(* ===== verification/WritePolicy.v ===== *)
(** * Durable-write failures ([app/write_policy.rs], [error.rs])

    The closed classification of persistence errors, the ratified response of
    each category, and the bounded retry around a write.  The error type and
    the write itself belong to the storage crate: the error is a type with the
    arms the matches name, the write a function on the state it acts on.  The
    fixed delay between attempts does not change the state; the async and the
    synchronous writer are the same function. *)

From S2P Require Import Prelude Str Json Request.

Open Scope N_scope.

(** The arms of [PersistenceError], with the fields the code reads. *)
Inductive ErrorView :=
| V_Indeterminate | V_FencedConflict (expected_seq actual_seq : option N)
| V_BackendUnavailable | V_InvariantViolation | V_PoisonedState | V_TornWriteRecovery
| V_LockFailed | V_AtomicWriteFailed | V_LoadFailed | V_Io.

(** [cherry_pit_storage::PersistenceError]. *)
Class PersistenceError (E : Type) := view : E -> ErrorView.
(** [PersistenceError]'s view of itself. *)
#[export] Instance ErrorView_error : PersistenceError ErrorView := fun v => v.

Inductive WritePolicyCategory :=
| ReconciliationRequired | Conflict | Transient | Structural | Unrecoverable.
#[export] Instance WritePolicyCategory_eq_dec : EqDecision WritePolicyCategory.
Proof. solve_decision. Defined.

Inductive WriteResponse := Fatal | BoundedRetry | HttpNon2xx.
#[export] Instance WriteResponse_eq_dec : EqDecision WriteResponse.
Proof. solve_decision. Defined.

(** The two levels of [tracing] the policy uses. *)
Inductive Level := WARN | ERROR.
#[export] Instance Level_eq_dec : EqDecision Level.
Proof. solve_decision. Defined.

Definition BOUNDED_RETRY_ATTEMPTS : N := 3.

Definition response (c : WritePolicyCategory) : WriteResponse :=
  match c with
  | Conflict | Structural | Unrecoverable | ReconciliationRequired => Fatal
  | Transient => BoundedRetry
  end.

Definition severity_for (c : WritePolicyCategory) : Level :=
  match c with
  | Conflict => WARN
  | Transient | ReconciliationRequired | Structural | Unrecoverable => ERROR
  end.

Section Policy.
  Context {E : Type} `{!PersistenceError E}.

(** [persist_error_variant]. *)
Definition persist_error_variant (error : E) : string :=
  match view error with
  | V_Indeterminate => "Indeterminate"
  | V_LockFailed => "LockFailed"
  | V_AtomicWriteFailed => "AtomicWriteFailed"
  | V_LoadFailed => "LoadFailed"
  | V_TornWriteRecovery => "TornWriteRecovery"
  | V_FencedConflict _ _ => "FencedConflict"
  | V_BackendUnavailable => "BackendUnavailable"
  | V_InvariantViolation => "InvariantViolation"
  | V_PoisonedState => "PoisonedState"
  | V_Io => "Io"
  end.

(** [WritePolicyCategory::classify]. *)
Definition classify (error : E) : WritePolicyCategory :=
  match view error with
  | V_Indeterminate => ReconciliationRequired
  | V_FencedConflict _ _ => Conflict
  | V_BackendUnavailable => Transient
  | V_InvariantViolation => Structural
  | V_PoisonedState | V_TornWriteRecovery => Unrecoverable
  | V_LockFailed | V_AtomicWriteFailed | V_LoadFailed | V_Io => Unrecoverable
  end.

Record WriteFailure := mkWriteFailure {
  category : WritePolicyCategory;
  failure_response : WriteResponse;
  failure_error : E;
  attempt : N;
}.

(** [WriteFailure::classify]. *)
Definition WriteFailure_classify (error : E) : WriteFailure :=
  let category := classify error in
  mkWriteFailure category (response category) error 1.

Definition conflict_seq_fields (error : E) : option N * option N :=
  match view error with
  | V_FencedConflict expected actual => (expected, actual)
  | _ => (None, None)
  end.

(** The level and the fields [log_write_failure] logs of the failure. *)
Definition log_write_failure (f : WriteFailure)
    : Level * (string * WritePolicyCategory * WriteResponse * (option N * option N) * N) :=
  (match failure_response f with
   | Fatal => ERROR
   | BoundedRetry | HttpNon2xx => WARN
   end,
   (persist_error_variant (failure_error f), category f, failure_response f,
    conflict_seq_fields (failure_error f), attempt f)).

(** ** The bounded retry *)

Inductive RetryStep := Succeeded | Retryable (f : WriteFailure) | Terminal (f : WriteFailure).

Definition classify_attempt (result_ : result E ()) (attempt : N) : RetryStep :=
  match result_ with
  | Ok _ => Succeeded
  | Err error =>
    let failure :=
      let f := WriteFailure_classify error in
      mkWriteFailure (category f) (failure_response f) (failure_error f) attempt in
    match failure_response failure with
    | BoundedRetry => Retryable failure
    | Fatal | HttpNon2xx => Terminal failure
    end
  end.

  (** The write: its result and the state it leaves. *)
  Context {S : Type} (op : S -> result E () * S).

(** [for retry in 0..BOUNDED_RETRY_ATTEMPTS]. *)
Fixpoint retry_loop (retries : list N) (failure : WriteFailure) (s : S)
    : result WriteFailure () * S :=
  match retries with
  | [] => (Err failure, s)
  | retry :: retries =>
    let '(r, s) := op s in
    match classify_attempt r (retry + 2) with
    | Succeeded => (Ok (), s)
    | Terminal failure => (Err failure, s)
    | Retryable failure => retry_loop retries failure s
    end
  end.

Definition write_with_policy (s : S) : result WriteFailure () * S :=
  let '(r, s) := op s in
  match classify_attempt r 1 with
  | Succeeded => (Ok (), s)
  | Terminal failure => (Err failure, s)
  | Retryable failure =>
    retry_loop (map N.of_nat (List.seq 0 (N.to_nat BOUNDED_RETRY_ATTEMPTS))) failure s
  end.
End Policy.
Arguments WriteFailure : clear implicits.

(** ** Logged error text *)

(** [source_chain]: the displayed error, then its sources. *)
Definition source_chain (error : string) (sources : list string) : string :=
  fold_left (fun chain source => chain +:+ " <- " +:+ truncate_error_body source) sources
    (truncate_error_body error).

(** ** Lemmas *)

Section Retry.
  Context {E : Type} `{!PersistenceError E} {S : Type} (op : S -> result E () * S).

(** The state before the [n]-th call, and the result of that call. *)
Definition state_before (n : nat) (s : S) : S := Nat.iter n (fun s => snd (op s)) s.
Definition nth_result (n : nat) (s : S) : result E () := fst (op (state_before n s)).

(** A failure the backend may recover from. *)
Definition is_transient (r : result E ()) : Prop :=
  match r with Ok _ => False | Err e => view e = V_BackendUnavailable end.

Lemma classify_attempt_spec r n :
  match classify_attempt r n with
  | Succeeded => r = Ok ()
  | Retryable f =>
    is_transient r /\ exists e, r = Err e /\ f = mkWriteFailure (classify e) (response (classify e)) e n
  | Terminal f =>
    ~ is_transient r /\
    exists e, r = Err e /\ f = mkWriteFailure (classify e) (response (classify e)) e n
  end.
Proof.
  unfold classify_attempt, is_transient. destruct r as [[]|e]; [done|]. simpl.
  destruct (view e) eqn:Hv; unfold classify; rewrite Hv; simpl;
    (split; [done|exists e; by rewrite Hv]).
Qed.

(** What the caller sees after [n] calls, the last of which returned [r]. *)
Definition reported (r : result E ()) (n : nat) : result (WriteFailure E) () :=
  match r with
  | Ok _ => Ok ()
  | Err e => Err (mkWriteFailure (classify e) (response (classify e)) e (N.of_nat n))
  end.

(** The writer from its [k]-th call on, the earlier ones being transient. *)
Definition stops_after (limit k : nat) (s : S) (out : result (WriteFailure E) () * S) : Prop :=
  exists n, (k <= n < limit)%nat /\
    (forall i, (k <= i < n)%nat -> is_transient (nth_result i s)) /\
    (is_transient (nth_result n s) -> Datatypes.S n = limit) /\
    out = (reported (nth_result n s) (Datatypes.S n), state_before (Datatypes.S n) s).

Lemma state_before_next n s : state_before (Datatypes.S n) s = snd (op (state_before n s)).
Proof. done. Qed.

Lemma retry_loop_stops m k f s :
  (1 <= k)%nat -> is_transient (nth_result (k - 1) s) ->
  Err f = reported (nth_result (k - 1) s) k ->
  exists n, (k - 1 <= n < k + m)%nat /\
    (forall i, (k - 1 <= i < n)%nat -> is_transient (nth_result i s)) /\
    (is_transient (nth_result n s) -> Datatypes.S n = (k + m)%nat) /\
    retry_loop op (map N.of_nat (List.seq (k - 1) m)) f (state_before k s) =
      (reported (nth_result n s) (Datatypes.S n), state_before (Datatypes.S n) s).
Proof.
  revert k f. induction m as [|m IH]; intros k f Hk Ht Hf; cbn [List.seq map retry_loop].
  - exists (k - 1)%nat. replace (Datatypes.S (k - 1)) with k by lia.
    split_and!; [lia..| |by rewrite -Hf]. intros. lia.
  - destruct (op (state_before k s)) as [r s'] eqn:Eop.
    assert (nth_result k s = r) as Hr by (by unfold nth_result; rewrite Eop).
    assert (state_before (Datatypes.S k) s = s') as Hs
      by (by rewrite state_before_next Eop).
    replace (N.of_nat (k - 1) + 2) with (N.of_nat (Datatypes.S k)) by lia.
    pose proof (classify_attempt_spec r (N.of_nat (Datatypes.S k))) as Hc.
    destruct (classify_attempt r _) as [|g|g].
    + exists k. rewrite Hr Hs Hc. split_and!; [lia..| |done|done].
      intros i Hi. by replace i with (k - 1)%nat by lia.
    + destruct Hc as [Htr (e & -> & ->)].
      destruct (IH (Datatypes.S k) (mkWriteFailure (classify e) (response (classify e)) e
        (N.of_nat (Datatypes.S k)))) as (n & Hn & Hall & Hlast & Hout); [lia|..].
      { replace (Datatypes.S k - 1)%nat with k by lia. by rewrite Hr. }
      { replace (Datatypes.S k - 1)%nat with k by lia. by rewrite Hr. }
      replace (Datatypes.S k - 1)%nat with k in * by lia.
      replace (Datatypes.S (k - 1)) with k by lia.
      exists n. rewrite -Hs Hout. split_and!; [lia..| | |done].
      * intros i Hi. destruct (decide (i = k - 1)%nat) as [->|]; [done|]. apply Hall. lia.
      * intros. rewrite Hlast //. lia.
    + destruct Hc as [Htr (e & -> & ->)]. exists k. rewrite Hr Hs.
      split_and!; [lia..| |done|done]. intros i Hi. by replace i with (k - 1)%nat by lia.
Qed.

Lemma write_with_policy_spec s :
  exists n, (n < 4)%nat /\
    (forall i, (i < n)%nat -> is_transient (nth_result i s)) /\
    (is_transient (nth_result n s) -> n = 3%nat) /\
    write_with_policy op s =
      (reported (nth_result n s) (n + 1), state_before (n + 1) s).
Proof.
  unfold write_with_policy. destruct (op s) as [r s'] eqn:Eop.
  assert (nth_result 0 s = r) as Hr by (by unfold nth_result; simpl; rewrite Eop).
  assert (state_before 1 s = s') as Hs by (by simpl; rewrite Eop).
  pose proof (classify_attempt_spec r 1) as Hc. destruct (classify_attempt r 1) as [|g|g].
  - exists 0%nat. rewrite Hr Hc -Hs. split_and!; [lia|lia|done|done].
  - destruct Hc as [Ht (e & -> & ->)].
    destruct (retry_loop_stops 3 1 (mkWriteFailure (classify e) (response (classify e)) e 1) s)
      as (n & Hn & Hall & Hlast & Hout); [lia|by rewrite Hr|by rewrite Hr|].
    exists n. rewrite -Hs Nat.add_1_r. split_and!; [lia| |intros Hn'; specialize (Hlast Hn'); lia|done].
    intros i Hi. apply Hall. lia.
  - destruct Hc as [Ht (e & -> & ->)].
    exists 0%nat. rewrite Hr -Hs. split_and!; [lia|lia|done|done].
Qed.

(** The writer calls the operation once, and again only after a transient
    failure, at most four times in all.  It reports the result of the last
    call it made, with the number of that call, and gives up on a transient
    failure only at the fourth: so a later success never hides an intervening
    lost fence, and no other failure is ever retried. *)
Lemma write_with_policy_exact s :
  exists n, (n < 4)%nat /\
    (forall i, (i < n)%nat -> is_transient (nth_result i s)) /\
    (is_transient (nth_result n s) -> n = 3%nat) /\
    write_with_policy op s =
      (reported (nth_result n s) (n + 1), state_before (n + 1) s).
Proof. apply write_with_policy_spec. Qed.
End Retry.

(** A fence conflict is logged at two levels: the severity the policy states
    is a warning, the level of [log_write_failure] is an error. *)
Lemma conflict_severity_split {E} `{!PersistenceError E} (e : E) n a b :
  view e = V_FencedConflict a b ->
  severity_for (classify e) = WARN /\
  fst (log_write_failure (mkWriteFailure (classify e) (response (classify e)) e n)) = ERROR.
Proof. intros H. unfold classify. by rewrite H. Qed.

**********

• _GOAL OF THE EXERCISE_
Lines from the one containing "(** The writer calls" through the last line of the records, both included, are the only ones to print, each exactly as it is.

• _SOLUTION FOR THIS PROBLEM_
(** The writer calls the operation once, and again only after a transient
    failure, at most four times in all.  It reports the result of the last
    call it made, with the number of that call, and gives up on a transient
    failure only at the fourth: so a later success never hides an intervening
    lost fence, and no other failure is ever retried. *)
Lemma write_with_policy_exact s :
  exists n, (n < 4)%nat /\
    (forall i, (i < n)%nat -> is_transient (nth_result i s)) /\
    (is_transient (nth_result n s) -> n = 3%nat) /\
    write_with_policy op s =
      (reported (nth_result n s) (n + 1), state_before (n + 1) s).
Proof. apply write_with_policy_spec. Qed.
End Retry.

(** A fence conflict is logged at two levels: the severity the policy states
    is a warning, the level of [log_write_failure] is an error. *)
Lemma conflict_severity_split {E} `{!PersistenceError E} (e : E) n a b :
  view e = V_FencedConflict a b ->
  severity_for (classify e) = WARN /\
  fst (log_write_failure (mkWriteFailure (classify e) (response (classify e)) e n)) = ERROR.
Proof. intros H. unfold classify. by rewrite H. Qed.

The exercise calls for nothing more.